◆ PROBLEM REQUIREMENTS
Whenever a line in the data holds the string "symbol", copy that line.

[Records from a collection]

══════════════════════════════

Lemma slice_from_start {A} (n : Z) (l : list A) :
  0 ≤ n → Js.slice (Some n) l = drop (Z.to_nat n) l.
Proof.
  intros Hn. unfold Js.slice. simpl.
  destruct (n <? 0) eqn:Hlt; [lia |].
  destruct (decide (n ≤ Z.of_nat (length l))) as [Hle | Hgt].
  - by rewrite Z.min_l.
  - rewrite Z.min_r by lia. rewrite Nat2Z.id.
    rewrite !drop_ge; [done | lia | lia].
Qed.

(** ** [convertToTargetTimeframe] *)

Lemma fold_chunk_cons first rest tf :
  fold_chunk (first :: rest) tf =
  Derived {|
    exchange := exchange first;
    symbol := symbol first;
    timeframe := tf;
    timestamp := timestamp first;
    open := open first;
    high := Js.Math_max (high <$> first :: rest);
    low := Js.Math_min (low <$> first :: rest);
    close := close (default first (last rest));
    volume := fold_left (λ sum c, PrimFloat.add sum (volume c)) (first :: rest)
                        PrimFloat.zero
  |}.
Proof.
  unfold fold_chunk. rewrite last_cons. simpl head.
  by destruct (last rest).
Qed.

Lemma convert_enough candles tf n :
  timeframeToMinutes tf = Js.Num n →
  n ≤ Z.of_nat (length candles) →
  convertToTargetTimeframe candles tf =
  fold_chunk (drop (length candles - Z.to_nat n) candles) tf.
Proof.
  intros Hn Hlen. pose proof (timeframeToMinutes_positive _ _ Hn).
  unfold convertToTargetTimeframe. rewrite Hn. simpl.
  destruct (Z.of_nat (length candles) <? n) eqn:Hlt; [lia |].
  by rewrite slice_from_end.
Qed.

(** C1: a buffer of exactly n candles, folded for a timeframe that needs n
    of them, gives the candle that opens with the first candle (open and
    open time), closes with the last, has the maximum of the highs, the
    minimum of the lows and the sum of the volumes, and carries the target
    timeframe. *)
Theorem derived_candle_of_exact_buffer tf n first rest :
  timeframeToMinutes tf = Js.Num n →
  Z.of_nat (length (first :: rest)) = n →
  convertToTargetTimeframe (first :: rest) tf =
  Derived {|
    exchange := exchange first;
    symbol := symbol first;
    timeframe := tf;
    timestamp := timestamp first;
    open := open first;
    high := Js.Math_max (high <$> first :: rest);
    low := Js.Math_min (low <$> first :: rest);
    close := close (default first (last rest));
    volume := fold_left (λ sum c, PrimFloat.add sum (volume c)) (first :: rest)
                        PrimFloat.zero
  |}.
Proof.
  intros Hn Hlen.
  rewrite (convert_enough _ _ n) by (done || lia).
  replace (length (first :: rest) - Z.to_nat n)%nat with 0%nat by lia.
  apply fold_chunk_cons.
Qed.

Lemma derived_candle_of_exact_buffer_witness :
  convertToTargetTimeframe (c1 :: [c2; c3; c4; c5]) "5m" =
  Derived {|
    exchange := "binance"; symbol := "BTCUSDT"; timeframe := "5m";
    timestamp := 60000; open := 100;
    high := Js.Math_max (high <$> c1 :: [c2; c3; c4; c5]);
    low := Js.Math_min (low <$> c1 :: [c2; c3; c4; c5]);
    close := 103;
    volume := fold_left (λ sum c, PrimFloat.add sum (volume c))
                        (c1 :: [c2; c3; c4; c5]) PrimFloat.zero
  |}.
Proof.
  exact (derived_candle_of_exact_buffer "5m" 5 c1 [c2; c3; c4; c5] eq_refl eq_refl).
Defined.

(** The example of the specification, run: five candles for a 5m
    subscriber give one candle, with volume 5 and close 103. *)
Example five_minutes_of_candles :
  (processAll ∅ ((λ c, (c, "u1", "5m")) <$> [c1; c2; c3; c4; c5])).2 =
  [ ({| exchange := "binance"; symbol := "BTCUSDT"; timeframe := "5m";
        timestamp := 60000; open := 100; high := 104; low := 98;
        close := 103; volume := 5 |}, "u1") ].
Proof. vm_compute. reflexivity. Qed.

(** ** [processCandle] *)

Lemma pushed_candles bufs c u tf n :
  timeframeToMinutes tf = Js.Num n →
  candles (pushed bufs c u tf) =
  let received :=
    candles (default {| candles := []; targetTimeframe := tf |}
                     (bufs !! bufferKey u c)) ++ [c] in
  if n * 2 <? Z.of_nat (length received)
  then drop (length received - Z.to_nat (n * 2)) received
  else received.
Proof.
  intros Hn. pose proof (timeframeToMinutes_positive _ _ Hn).
  unfold pushed. rewrite Hn. simpl.
  destruct (n * 2 <? _) eqn:Hcap; [| done].
  rewrite Z.mul_opp_l. apply slice_from_end. lia.
Qed.

Lemma pushed_length bufs c u tf n :
  timeframeToMinutes tf = Js.Num n →
  1 ≤ Z.of_nat (length (candles (pushed bufs c u tf))) ≤ 2 * n.
Proof.
  intros Hn. pose proof (timeframeToMinutes_positive _ _ Hn).
  rewrite (pushed_candles _ _ _ _ n) by done. simpl.
  set (received := _ ++ [c]).
  assert (1 ≤ Z.of_nat (length received)).
  { unfold received. rewrite length_app. simpl. lia. }
  destruct (n * 2 <? _) eqn:Hcap; [rewrite length_drop |]; lia.
Qed.

Lemma pushed_last bufs c u tf n :
  timeframeToMinutes tf = Js.Num n →
  last (candles (pushed bufs c u tf)) = Some c.
Proof.
  intros Hn. pose proof (timeframeToMinutes_positive _ _ Hn).
  rewrite (pushed_candles _ _ _ _ n) by done. simpl.
  set (received := _ ++ [c]).
  assert (last received = Some c) as Hlast by apply last_snoc.
  assert (1 ≤ Z.of_nat (length received)).
  { unfold received. rewrite length_app. simpl. lia. }
  destruct (n * 2 <? _) eqn:Hcap; [| done].
  rewrite last_lookup in Hlast. rewrite last_lookup, length_drop, lookup_drop.
  rewrite <- Hlast. f_equal. lia.
Qed.

Lemma fold_chunk_nonempty chunk tf :
  chunk ≠ [] → ∃ d, fold_chunk chunk tf = Derived d.
Proof.
  destruct chunk as [|first rest]; [done |].
  intros _. rewrite fold_chunk_cons. eauto.
Qed.

(** What one call does when the timeframe has a number of minutes: the
    last n candles are folded and sent, the first n are dropped. *)
Lemma processCandle_enough bufs c u tf n :
  timeframeToMinutes tf = Js.Num n →
  let pending := candles (pushed bufs c u tf) in
  n ≤ Z.of_nat (length pending) →
  ∃ d, fold_chunk (drop (length pending - Z.to_nat n) pending) tf = Derived d
       ∧ processCandle bufs c u tf =
         (<[bufferKey u c :=
              {| candles := drop (Z.to_nat n) pending;
                 targetTimeframe := targetTimeframe (pushed bufs c u tf) |}]> bufs,
          [(d, u)]).
Proof.
  intros Hn pending Hlen. pose proof (timeframeToMinutes_positive _ _ Hn).
  destruct (fold_chunk_nonempty (drop (length pending - Z.to_nat n) pending) tf)
    as [d Hd].
  { intros Hnil. apply (f_equal length) in Hnil.
    rewrite length_drop in Hnil. simpl in Hnil. lia. }
  exists d. split; [done |].
  unfold processCandle. fold pending. rewrite Hn.
  cbn [Js.ToNumber Js.ge Js.len].
  destruct (n <=? Z.of_nat (length pending)) eqn:Hge; [| lia].
  rewrite (convert_enough _ _ n), Hd by done.
  by rewrite slice_from_start by lia.
Qed.

Lemma processCandle_waiting bufs c u tf n :
  timeframeToMinutes tf = Js.Num n →
  Z.of_nat (length (candles (pushed bufs c u tf))) < n →
  processCandle bufs c u tf = (<[bufferKey u c := pushed bufs c u tf]> bufs, []).
Proof.
  intros Hn Hlen. unfold processCandle. rewrite Hn.
  cbn [Js.ToNumber Js.ge Js.len].
  destruct (n <=? _) eqn:Hge; [lia | done].
Qed.

Lemma processAll_snoc bufs calls c u tf :
  processAll bufs (calls ++ [(c, u, tf)]) =
  let '(reached, sent) := processAll bufs calls in
  let '(next, sent') := processCandle reached c u tf in
  (next, sent ++ sent').
Proof.
  revert bufs. induction calls as [|[[c0 u0] tf0] calls IH]; intros bufs; simpl.
  - destruct (processCandle bufs c u tf) as [next sent']. by rewrite app_nil_r.
  - destruct (processCandle bufs c0 u0 tf0) as [b1 s1]. rewrite IH.
    destruct (processAll b1 calls) as [reached sent].
    destruct (processCandle reached c u tf) as [next sent'].
    by rewrite app_assoc.
Qed.

Lemma processCandle_bound bufs c u tf n b :
  timeframeToMinutes tf = Js.Num n →
  (processCandle bufs c u tf).1 !! bufferKey u c = Some b →
  Z.of_nat (length (candles b)) ≤ n.
Proof.
  intros Hn. pose proof (timeframeToMinutes_positive _ _ Hn).
  pose proof (pushed_length bufs c u tf n Hn) as Hpushed.
  destruct (decide (n ≤ Z.of_nat (length (candles (pushed bufs c u tf)))))
    as [Hge | Hlt].
  - destruct (processCandle_enough bufs c u tf n Hn Hge) as (d & _ & ->).
    set (pending := candles (pushed bufs c u tf)) in *.
    cbn [fst]. rewrite lookup_insert_eq. intros [= <-]. cbn [candles].
    rewrite length_drop. lia.
  - rewrite (processCandle_waiting _ _ _ _ n) by (done || lia).
    cbn [fst]. rewrite lookup_insert_eq. intros [= <-]. lia.
Qed.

══════════════════════════════

◆ COMPLETED EXERCISE
    symbol := symbol first;
    symbol := symbol first;
    exchange := "binance"; symbol := "BTCUSDT"; timeframe := "5m";
  [ ({| exchange := "binance"; symbol := "BTCUSDT"; timeframe := "5m";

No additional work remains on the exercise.